Ge's approach was to group publicly available expression profiling data into 30 clusters. She then took public yeast two-hybrid interaction data, and investigated whether interacting proteins are encoded by genes in the same cluster (intracluster) or in different clusters (intercluster). The final data take the form of colored squares arrayed in a right triangle with 30 squares on each side. The interaction density for a given square is shown as a color gradient, with yellow squares containing the highest density.
When all the data were input into the matrix, most of the brightest squares were found along the triangle's diagonal, meaning that intracluster interactions are more common than are intercluster ones. When these data were plotted as a histogram, Ge found that the intracluster interaction density is about 6-7 times higher than the intercluster density. In other words, genes that are expressed coordinately often interact at the protein level, and conversely, proteins that interact are often encoded by coordinately expressed genes.
|©2001 Nature Publishing Group|
In a sense, this is perfectly rational, even obvious. "If you imagine a complex of proteins ... you would hope that the genes encoding the subunits of this complex are coregulated," says Vidal. From a teleological point of view, this is in the cell's best interest.
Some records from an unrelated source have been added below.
(* ===== verification/Kubescope.v ===== *)
(** Which Kubernetes resources live in a namespace, and the manifest an apply
    is judged by (src/internal/kubescope). *)

From Stdlib Require Import ZArith NArith Ascii String Lia.
From stdpp Require Import base tactics list option strings.
From S2P Require Import Prelude.
From S2P Require Import GoStd.
From S2P Require Import Errors.
From S2P Require Import GoNet.
From S2P Require Import GoPath.
From S2P Require Import ShellSplit.
From S2P Require Import Args.

#[local] Open Scope string_scope.
#[local] Open Scope nat_scope.
#[local] Open Scope go_scope.

(** The namespace a cluster-scoped object is judged under. *)
Definition ClusterWide : string := "-".

Definition clusterResources : list string :=
  ["nodes"; "namespaces"; "persistentvolumes"; "clusterroles"; "clusterrolebindings"; "storageclasses";
   "customresourcedefinitions"; "priorityclasses"; "validatingwebhookconfigurations"; "mutatingwebhookconfigurations";
   "validatingadmissionpolicies"; "validatingadmissionpolicybindings"; "ingressclasses"; "apiservices";
   "certificatesigningrequests"; "runtimeclasses"; "csidrivers"; "csinodes"; "volumeattachments"; "flowschemas";
   "prioritylevelconfigurations"; "componentstatuses"].

Definition ClusterScopedResource (plural : string) : bool := word_in clusterResources plural.

Definition clusterKinds : list string :=
  ["namespace"; "node"; "persistentvolume"; "clusterrole"; "clusterrolebinding"; "storageclass";
   "customresourcedefinition"; "priorityclass"; "validatingwebhookconfiguration"; "mutatingwebhookconfiguration";
   "validatingadmissionpolicy"; "validatingadmissionpolicybinding"; "ingressclass"; "apiservice";
   "certificatesigningrequest"; "runtimeclass"; "csidriver"; "csinode"; "volumeattachment"; "flowschema";
   "prioritylevelconfiguration"; "componentstatus"].

Definition namespacedKinds : list string :=
  ["pod"; "service"; "configmap"; "secret"; "serviceaccount"; "endpoints"; "persistentvolumeclaim";
   "replicationcontroller"; "event"; "limitrange"; "resourcequota"; "podtemplate"; "deployment"; "statefulset";
   "daemonset"; "replicaset"; "controllerrevision"; "job"; "cronjob"; "ingress"; "networkpolicy"; "role";
   "rolebinding"; "poddisruptionbudget"; "horizontalpodautoscaler"; "lease"; "endpointslice"; "csistoragecapacity"].

(** The bytes of a DNS label, and one: [^[a-z0-9]([-a-z0-9]*[a-z0-9])?$]. *)
Definition label_end (c : ascii) : bool := in_range "a" "z" c || in_range "0" "9" c.
Definition label (s : string) : bool :=
  match s, last_byte s with
  | String c _, Some d => label_end c && label_end d && str_forall (λ c, label_end c || (c =c "-")) s
  | _, _ => false
  end.

Definition ValidNamespace (ns : string) : bool :=
  String.eqb ns "" || String.eqb ns "*" || ((String.length ns <=? 63) && label ns).

(** Runes no name may have. *)
Definition name_rune (r : N) : bool :=
  ((r <=? 32) || (r =? 127) || ((128 <=? r) && (r <=? 159)) || (r =? 8232) || (r =? 8233) || (r =? 160))%N.
Definition ValidName (name : string) : bool :=
  negb (String.eqb name "." || Contains name ".." || ContainsAny name "/?#%\") &&
  negb (existsb name_rune (runes name)).

Definition letter (c : ascii) : bool := in_range "A" "Z" c || in_range "a" "z" c.
Definition ValidKind (kind : string) : bool :=
  match kind with
  | String c r => letter c && str_forall (λ c, letter c || in_range "0" "9" c) r
  | EmptyString => false
  end.

(** [v[0-9]+[a-z0-9]*]. *)
Definition version_word (s : string) : bool :=
  match s with
  | String v (String d r) => (v =c "v") && in_range "0" "9" d && str_forall label_end r
  | _ => false
  end.
Definition ValidAPIVersion (v : string) : bool :=
  match Cut v "/" with
  | None => version_word v
  | Some (group, v) => forallb label (Split group ".") && version_word v
  end.

Section scope.
Context (tx : Text) (lex : string → RawMessage).

(** Whether the kind is namespaced, and whether its scope is known. *)
Definition KindScope (kind : string) : bool * bool :=
  let k := tx_lower tx kind in
  if word_in namespacedKinds k then (true, true)
  else if word_in clusterKinds k then (false, true)
  else (false, false).

(** The plural of each singular and short form. *)
Definition short_forms : list (list string * string) :=
  [(["po"; "pod"], "pods"); (["deploy"; "deployment"], "deployments"); (["svc"; "service"], "services");
   (["ns"; "namespace"], "namespaces"); (["no"; "node"], "nodes"); (["cm"; "configmap"], "configmaps");
   (["sts"; "statefulset"], "statefulsets"); (["ds"; "daemonset"], "daemonsets"); (["rs"; "replicaset"], "replicasets");
   (["ing"; "ingress"], "ingresses"); (["job"], "jobs"); (["cj"; "cronjob"], "cronjobs"); (["ev"; "event"], "events");
   (["pvc"], "persistentvolumeclaims"); (["pv"], "persistentvolumes"); (["sa"], "serviceaccounts");
   (["secret"], "secrets")].

Definition Resource (r : string) : string :=
  let r := tx_lower tx (TrimSpace r) in
  default r (snd <$> find_first (λ p, word_in (fst p) r) short_forms).

(** ** Manifests *)

Record Manifest : Type := MkManifest {
  mf_Object : object; mf_Kind : string; mf_APIVersion : string; mf_Name : string; mf_Namespace : string;
  mf_Canonical : string
}.

Definition canonicalTop : list string := ["apiVersion"; "kind"; "metadata"].
Definition canonicalMeta : list string := ["name"; "namespace"].

(** The items of the JSON list the tokens write; [None] when they write none. *)
Fixpoint count_items (depth n : nat) (toks : list token) : option nat :=
  match toks with
  | [] => None
  | t :: toks =>
      let n' := if depth =? 1 then S n else n in
      match t with
      | OpenObj | OpenArr => count_items (S depth) n' toks
      | Leaf _ => count_items depth n' toks
      | CloseObj | CloseArr =>
          match depth with
          | S (S d) => count_items (S d) n toks
          | _ => if length toks =? 0 then Some n else None
          end
      end
  end.
Definition list_items (raw : RawMessage) : option nat :=
  match rw_tokens raw, rw_end raw with
  | OpenArr :: toks, None => count_items 1 0 toks
  | _, _ => None
  end.

(** A key that folds to one of the names but is not it; the first found. *)
Fixpoint exactKeys (m : object) (names : list string) (prefix : string) : option error :=
  match m with
  | [] => None
  | (k, _) :: m =>
      match find_first (λ n, negb (String.eqb k n) && same_fold tx k n) names with
      | Some n => Some (plain ("the manifest's " ++ prefix ++ Quote k ++ " must be spelled " ++ Quote n))
      | None => exactKeys m names prefix
      end
  end.

Definition stringField (m : object) (key label : string) : result string :=
  match field m key with
  | None | Some JNull => Ok ""
  | Some (JStr s) => Ok s
  | Some _ => Fail (plain ("the manifest's " ++ label ++ " must be a string"))
  end.

(** The metadata's name and namespace. *)
Definition read_metadata (m : object) : result (string * string) :=
  match field m "metadata" with
  | None | Some JNull => Ok ("", "")
  | Some (JObj meta) =>
      match exactKeys meta canonicalMeta "metadata." with
      | Some e => Fail e
      | None =>
          let? name := stringField meta "name" "metadata.name" in
          let? ns := stringField meta "namespace" "metadata.namespace" in
          Ok (name, ns)
      end
  | Some _ => Fail (plain "the manifest's metadata must be an object")
  end.

Definition DecodeManifest (s : string) : result Manifest :=
  let trimmed := TrimSpace s in
  if String.eqb trimmed "" || String.eqb trimmed "null" then Fail (plain "the manifest is empty")
  else if HasPrefix trimmed "[" then
    Fail (plain match list_items (lex trimmed) with
                | Some n => "the manifest is a JSON list of " ++ Itoa (Z.of_nat n) ++
                    " items; k8s_apply takes one object, so apply each item in its own call"
                | None => "the manifest is a JSON list; k8s_apply takes one object, so apply each item in its own call"
                end)
  else
    match decode_args tx (lex s) with
    | Fail e =>
        Fail (plain ("the manifest must be one JSON object with each key once, in any case: " ++
          TrimPrefix (e_text e) "malformed arguments: "))
    | Ok obj =>
        match exactKeys obj canonicalTop "" with
        | Some e => Fail e
        | None =>
            let? kind := stringField obj "kind" "kind" in
            let? version := stringField obj "apiVersion" "apiVersion" in
            let? (name, ns) := read_metadata obj in
            Ok (MkManifest obj kind version name ns (canonical_text obj))
        end
    end.

(** ** What is judged is what is applied *)

Lemma exactKeys_reads m names prefix : exactKeys m names prefix = None →
  ∀ n, n ∈ names → Lookup tx m n = field m n.
Proof.
  intros H n Hn. unfold Lookup. destruct (field m n) eqn:Ef; [done|].
  assert (find_first (λ p, same_fold tx (fst p) n) m = None) as ->; [|done].
  apply find_first_none_iff. intros [k v] Hin. simpl.
  assert (k ≠ n) as Hne.
  { intros ->. assert (opt_some (field m n) = false) as Hk%field_None by (by rewrite Ef).
    destruct Hk. by apply (list_elem_of_fmap_2 fst) in Hin. }
  clear Ef. induction m as [|[k0 v0] m IH]; [by apply elem_of_nil in Hin|]. simpl in H.
  destruct (find_first _ names) eqn:E; [done|]. apply elem_of_cons in Hin as [Hin|Hin]; [|by apply IH].
  simplify_eq. pose proof (find_first_None _ _ E n Hn) as Hf. simpl in Hf.
  apply andb_false_iff in Hf as [Hf|Hf]; [|done]. apply negb_false_iff, String.eqb_eq in Hf. congruence.
Qed.

(** The manifest a call is judged by is the one the API server is sent: a kind,
    version, name or namespace read in any case, as a struct reads it, is the one
    under the exact key, which is the one the manifest decodes to. *)
Theorem DecodeManifest_one_reading (s : string) (m : Manifest) :
  DecodeManifest s = Ok m →
  (∀ n, n ∈ canonicalTop → Lookup tx (mf_Object m) n = field (mf_Object m) n) ∧
  (∀ meta, field (mf_Object m) "metadata" = Some (JObj meta) →
     (∀ n, n ∈ canonicalMeta → Lookup tx meta n = field meta n) ∧
     stringField meta "name" "metadata.name" = Ok (mf_Name m) ∧
     stringField meta "namespace" "metadata.namespace" = Ok (mf_Namespace m)) ∧
  stringField (mf_Object m) "kind" "kind" = Ok (mf_Kind m) ∧
  mf_Canonical m = canonical_text (mf_Object m).
Proof.
  unfold DecodeManifest. destruct (_ || _); [done|]. destruct (HasPrefix _ _); [done|].
  destruct (decode_args tx (lex s)) as [obj|]; [|done].
  destruct (exactKeys obj canonicalTop "") eqn:Et; [done|].
  destruct (stringField obj "kind" "kind") as [kind|] eqn:Ek; [|done].
  destruct (stringField obj "apiVersion" "apiVersion") as [version|]; [|done].
  destruct (read_metadata obj) as [[name ns]|] eqn:Em; [|done]. intros [= <-]. simpl.
  split; [by eapply exactKeys_reads|]. split; [|done]. intros meta Hmeta. unfold read_metadata in Em.
  rewrite Hmeta in Em. destruct (exactKeys meta _ _) eqn:E; [done|].
  destruct (stringField meta "name" _) as [n'|] eqn:En; [|done].
  destruct (stringField meta "namespace" _) as [ns'|]; [|done]. injection Em as <- <-.
  split; [by eapply exactKeys_reads | done].
Qed.
End scope.

(** ** A concrete manifest *)

Definition pod_raw : RawMessage := MkRaw false
  [OpenObj; Leaf (LStr "kind"); Leaf (LStr "Pod"); Leaf (LStr "metadata"); OpenObj; Leaf (LStr "name");
   Leaf (LStr "web"); CloseObj; CloseObj] None.
Definition pod_object : object := [("kind", JStr "Pod"); ("metadata", JObj [("name", JStr "web")])].
Definition pod_manifest : Manifest := MkManifest pod_object "Pod" "" "web" "" (canonical_text pod_object).

Lemma DecodeManifest_one_reading_witness :
  DecodeManifest case_text (λ _, pod_raw) "{}" = Ok pod_manifest ∧
  Lookup case_text pod_object "kind" = Some (JStr "Pod").
Proof.
  assert (DecodeManifest case_text (λ _, pod_raw) "{}" = Ok pod_manifest) as H by (vm_compute; reflexivity).
  split; [exact H|].
  destruct (DecodeManifest_one_reading case_text (λ _, pod_raw) "{}" pod_manifest H) as [Hone _].
  etrans; [apply (Hone "kind"); right; left | reflexivity].
Defined.

Example cluster_wide_no_namespace : ValidNamespace ClusterWide = false. Proof. reflexivity. Qed.
Example api_versions : map ValidAPIVersion ["v1"; "apps/v1beta2"; "a..b/v1"; "v"; "apps/v1/x"] = [true; true; false; false; false].
Proof. reflexivity. Qed.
As Church points out, "if you have two gene products that work as a dimer, and one of them is expressed and the other one isn't, the other one is like 'idle hands in the devil's workshop.' It can go off and stick to things." So when Ge began this study, other researchers offered some good-natured ribbing. Vidal says, "When we were working on this, our [lab] neighbors kept telling us, 'yeah, right, so, of course.'" But, he adds, "It's very nice to have proof."
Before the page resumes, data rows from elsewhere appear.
(* ===== verification/PolicyMonotone.v ===== *)
(** Deny and ask rules only tighten a decision, and taking allow rules away only
    tightens it: for every call, and whatever a rule brings into the reading of
    the call. *)

From Stdlib Require Import ZArith NArith Ascii String Lia Bool.
From stdpp Require Import base tactics list option strings gmap.
From S2P Require Import Prelude.
From S2P Require Import GoStd.
From S2P Require Import Errors.
From S2P Require Import GoNet.
From S2P Require Import GoPath.
From S2P Require Import Glob.
From S2P Require Import ShellSplit.
From S2P Require Import PolicyRule.
From S2P Require Import Overlay.
From S2P Require Import Remote.
From S2P Require Import Args.
From S2P Require Import Kubescope.
From S2P Require Import PolicyEngine.
From S2P Require Import PolicyEngineSpec.

#[local] Open Scope string_scope.
#[local] Open Scope nat_scope.
#[local] Open Scope go_scope.

(** Lists with every deny and ask rule of the first, and no allow rule it lacks. *)
Definition tighter (l l' : RuleLists) : Prop :=
  (∀ r, r ∈ rl_deny l → r ∈ rl_deny l') ∧ (∀ r, r ∈ rl_ask l → r ∈ rl_ask l') ∧ (∀ r, r ∈ rl_allow l' → r ∈ rl_allow l).

#[export] Instance tighter_preorder : PreOrder tighter.
Proof. split; [by intros l | intros l1 l2 l3 (A & B & C) (D & E & F); repeat split; auto]. Qed.

Lemma engine_rules_app l o : engine_rules l o =
  MkLists (rl_deny l ++ (ov_pinned o ++ ov_deny o)) (rl_ask l ++ ov_ask o) (rl_allow l ++ ov_allow o).
Proof.
  unfold engine_rules. simpl. destruct (_ =? 0) eqn:E; [|done]. apply Nat.eqb_eq in E.
  destruct (ov_pinned o ++ ov_deny o)%list, (ov_ask o), (ov_allow o); try done. rewrite !app_nil_r. by destruct l.
Qed.

Lemma tighter_rules l e : tighter (en_lists e) l → tighter (rules e) (rules (with_lists l e)).
Proof.
  intros (D & A & W). unfold rules. rewrite !engine_rules_app. simpl.
  split; [|split]; simpl; intros r; rewrite !elem_of_app; naive_solver.
Qed.

Lemma existsb_mono {A} (f g : A → bool) l l' : (∀ x, x ∈ l → f x = true → x ∈ l' ∧ g x = true) →
  existsb f l = true → existsb g l' = true.
Proof.
  rewrite !existsb_exists. intros H (x & Hx & Hf). rewrite <- list_elem_of_In in Hx.
  exists x. rewrite <- list_elem_of_In. by apply H.
Qed.

Lemma patterned_mono rs rs' tool : (∀ r, r ∈ rs → r ∈ rs') → patterned rs tool = true → patterned rs' tool = true.
Proof. intros H. apply existsb_mono. auto. Qed.

Lemma patterned_false rs tool r : patterned rs tool = false → r ∈ rs → ForTool r tool && opt_some (pr_pattern r) = false.
Proof.
  intros H Hr. apply not_true_iff_false. intros Hp. apply not_true_iff_false in H. apply H, existsb_exists.
  exists r. by rewrite <- list_elem_of_In.
Qed.

Lemma strictness_max d : strictness d ≤ strictness Deny.
Proof. destruct d; simpl; lia. Qed.

(** ** Rules with no pattern for the tool *)

Section unpatterned.
Context (tx : Text) (lex : string → RawMessage) (host : Host) (r : Rule) (tool : string).
Hypothesis unpatterned : ForTool r tool && opt_some (pr_pattern r) = false.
Vidal's biological atlas metaphor extends beyond interactome and expression data, to include biochemical genomics, structural genomics, gene knockouts, and protein localization data.2 Recently, his group published another article demonstrating the correlation of such datasets, in which they overlaid interactome data with large-scale phenotypic analyses, resulting in the identification of several new DNA damage response genes in Caenorhabditis elegans.3
1. H. Ge et al., "Correlation between transcriptom and interactome mapping data from Saccharomyces cerevisiae," Nature Genetics, 29:482-6, December 2001.
2. M. Vidal, "A biological atlas of functional maps,"Cell, 104:333-9, Feb. 9, 2001.
3. S.J. Boulton et al., "Combined functional genomic maps of the C. elegans DNA damage response," Science, 295:127-31, Jan. 4, 2002.